Montt Mardié chronology
| Clocks/Pretender (2007) | Introducing...the Best Of (2009) | Skaizerkite (2009) |

= Introducing...the Best Of =

Introducing...the Best of is the first compilation album and first UK release from Swedish musician Montt Mardié. The album comprises 2 new tracks, 6 re-recorded tracks from his debut album Drama and nine tracks from Clocks/Pretender.

==Track listing==

| No. | Title | Length |
|---|---|---|
| 1. | "Modesty Blaise" |  |
| 2. | "Set Sail Tomorrow" |  |
| 3. | "Names Not Forgotten" |  |
| 4. | "How I Won The War" |  |
| 5. | "Huckleberry Friend" |  |
| 6. | "1969" |  |
| 7. | "Prom Night" |  |
| 8. | "Smile Charlie" |  |
| 9. | "Too Many Songs Unwritten" |  |
| 10. | "Travellers" |  |
| 11. | "Paddy (You won't get what you deserve)" |  |
| 12. | "Birthday Boy" |  |
| 13. | "How To Kill A Mockingbird" |  |
| 14. | "Pretenders" |  |
| 15. | "The Windmill Turns All The Same" |  |
| 16. | "Castle In The Sky" |  |
| 17. | "Phone Call Drama" |  |

==Notes==

Modesty Blaise, Huckleberry Friend, Prom Night, Smile Charlie, How to Kill a Mockingbird and Phone Call Drama were all previously released on Montt Mardié's debut album Drama, and have here been re-recorded. Bag of Marbles is re-recorded as Smile Charlie.

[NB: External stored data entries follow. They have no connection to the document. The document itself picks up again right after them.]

(** C13 - The loads.  Each of the 14 load instructions computes base plus
    offset without wrap-around, traps exactly when the access does not fit
    in the memory, and otherwise replaces the base by the bytes at that
    address, zero- or sign-extended to the type of the instruction. *)
Theorem load_instructions_correct top st op t n sign idx imm m slot :
  spec_load op = Some (t, n, sign) -> fetches st (WasmOp op) ->
  mem_operands st idx imm m -> zget (st_vs st) (st_top st - 1) = Some slot ->
  let ea := get_field I32 slot + imm in
  (mem_byte_size m < ea + Z.of_nat n /\
   step top st = Exit WASM_INTERPRETER_TRAP_MEMORY_ACCESS_OUT_OF_BOUNDS
                   (move st (st_top st - 1) (st_pc st + 9))) \/
  (ea + Z.of_nat n <= mem_byte_size m /\
   exists bytes s, zslice (mem_data m) ea (Z.of_nat n) = Some bytes /\
     get_field t s = spec_load_value t n sign bytes /\
     step top st = Done tt (result_state st 1 s 9)).
Proof.
  intros Hop Hf Hm Hs ea. rewrite (run_step top st _ Hf).
  destruct (dispatch_load top op t n sign Hop) as (mt & -> & <- & Hv).
  rewrite (run_LOAD t mt st idx imm m slot Hm Hs). fold ea.
  destruct (Z.leb_spec (ea + Z.of_nat (mem_size mt)) (mem_byte_size m)) as [Hle|]; [right|by left].
  destruct Hm as [_ _ [Hlen _ _ Hbytes _] Ho He]. split; [done|].
  assert (0 <= ea) as Hea.
  { pose proof (get_field_u I32 slot). pose proof (read_u32_at_u _ _ _ He Ho).
    unfold in_u in *. lia. }
  destruct (zslice (mem_data m) ea (Z.of_nat (mem_size mt))) as [bytes|] eqn:Eb;
    [|by rewrite zslice_Some in Eb by lia].
  pose proof (Forall_zslice _ _ _ _ _ Hbytes Eb) as Hb.
  apply zslice_length in Eb as Hl. destruct (Hv bytes Hb ltac:(lia)) as [E Hu].
  eexists bytes, _. split; [done|]. split; [|done].
  rewrite get_set_field, E. by apply wrap_id.
Qed.

Lemma dispatch_store top op t n : spec_store op = Some (t, n) ->
  exists mt, dispatch top (WasmOp op) = STORE t mt /\ mem_size mt = n /\
    8 * Z.of_nat n <= VALUE_TYPE t.
Proof.
  destruct op; cbn [spec_store]; intros [= <- <-]; eexists; (split; [reflexivity|done]).
Qed.

(** C14 - The stores.  Each of the 9 store instructions traps exactly when
    the access does not fit in the memory, and then leaves it as it was.
    Otherwise it writes the low bytes of the value at base plus offset and
    nowhere else: reading the same bytes back gives the value modulo
    [2 ^ (8 * n)], every byte outside the access is untouched, and the memory
    is still well formed. *)
Theorem store_instructions_correct top st op t n idx imm m sb sv :
  spec_store op = Some (t, n) -> fetches st (WasmOp op) ->
  mem_operands st idx imm m -> zslice (st_vs st) (st_top st - 2) 2 = Some [sb; sv] ->
  let ea := get_field I32 sb + imm in
  (mem_byte_size m < ea + Z.of_nat n /\
   step top st = Exit WASM_INTERPRETER_TRAP_MEMORY_ACCESS_OUT_OF_BOUNDS
                   (move st (st_top st - 2) (st_pc st + 9))) \/
  (ea + Z.of_nat n <= mem_byte_size m /\
   exists m' bytes, step top st = Done tt (move (set_mem st idx m') (st_top st - 2) (st_pc st + 9)) /\
     mem_ok m' /\ mem_page_limits m' = mem_page_limits m /\
     zslice (mem_data m') ea (Z.of_nat n) = Some bytes /\
     of_le bytes = get_field t sv mod 2 ^ (8 * Z.of_nat n) /\
     forall j, j < ea \/ ea + Z.of_nat n <= j -> zget (mem_data m') j = zget (mem_data m) j).
Proof.
  intros Hop Hf Hm Hs ea. rewrite (run_step top st _ Hf).
  destruct (dispatch_store top op t n Hop) as (mt & -> & <- & Hn).
  rewrite (run_STORE t mt st idx imm m sb sv Hm Hs). fold ea.
  destruct (Z.leb_spec (ea + Z.of_nat (mem_size mt)) (mem_byte_size m)) as [Hle|]; [right|by left].
  destruct Hm as [_ _ [Hlen Hp Hu Hbytes Hmax] Ho He]. split; [done|].
  assert (0 <= ea) as Hea.
  { pose proof (get_field_u I32 sb). pose proof (read_u32_at_u _ _ _ He Ho).
    unfold in_u in *. lia. }
  assert (Z.of_nat (length (stored_bytes t mt sv)) = Z.of_nat (mem_size mt)) as El
    by (unfold stored_bytes; by rewrite length_le_bytes).
  destruct (zblit (mem_data m) ea (stored_bytes t mt sv)) as [data|] eqn:Eb;
    [|by rewrite zblit_Some in Eb by lia].
  pose proof (zblit_length _ _ _ _ Eb) as Ed.
  eexists _, (stored_bytes t mt sv). split; [done|]. split_and!.
  - constructor; cbn; try done; [by rewrite Ed|].
    exact (Forall_zblit _ _ _ _ _ Hbytes (le_bytes_ok _ _) Eb).
  - done.
  - cbn. rewrite <- El. by apply (zslice_zblit (mem_data m)).
  - unfold stored_bytes. rewrite of_le_bytes. unfold wrap, mem_bits. by rewrite Z.mod_mod by lia.
  - intros j Hj. cbn. apply (zget_zblit_out _ _ _ _ _ Eb). by rewrite El.
Qed.
End access_instructions.

(** One page of zeros. *)
Definition demo_memory : Memory :=
  mkMemory (replicate (Z.to_nat 65536) 0) (mkLimits 1 2 true) 65536.

Lemma demo_memory_ok : mem_ok demo_memory.
Proof.
  constructor; cbn [demo_memory mem_data mem_byte_size mem_page_limits lim_initial lim_max lim_has_max];
    [by rewrite length_replicate|done|done|by apply Forall_replicate, in_u_0|done].
Qed.

Definition demo_mem_state (prog stack : list Z) : State :=
  let st := demo_state prog stack in
  mkState (with_memories (st_env st) [demo_memory]) (st_thread st) 0.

Set Sail Tomorrow, How I Won The War, 1969, Too Many Songs Unwritten, Travellers, Birthday Boy, Pretenders, The Windmill Turns All The Same and Castle In The Sky were all previously released on Mardié's double album Clocks/Pretender, as was the bonus track My Girlfriend Is In The Grand Prix Finals.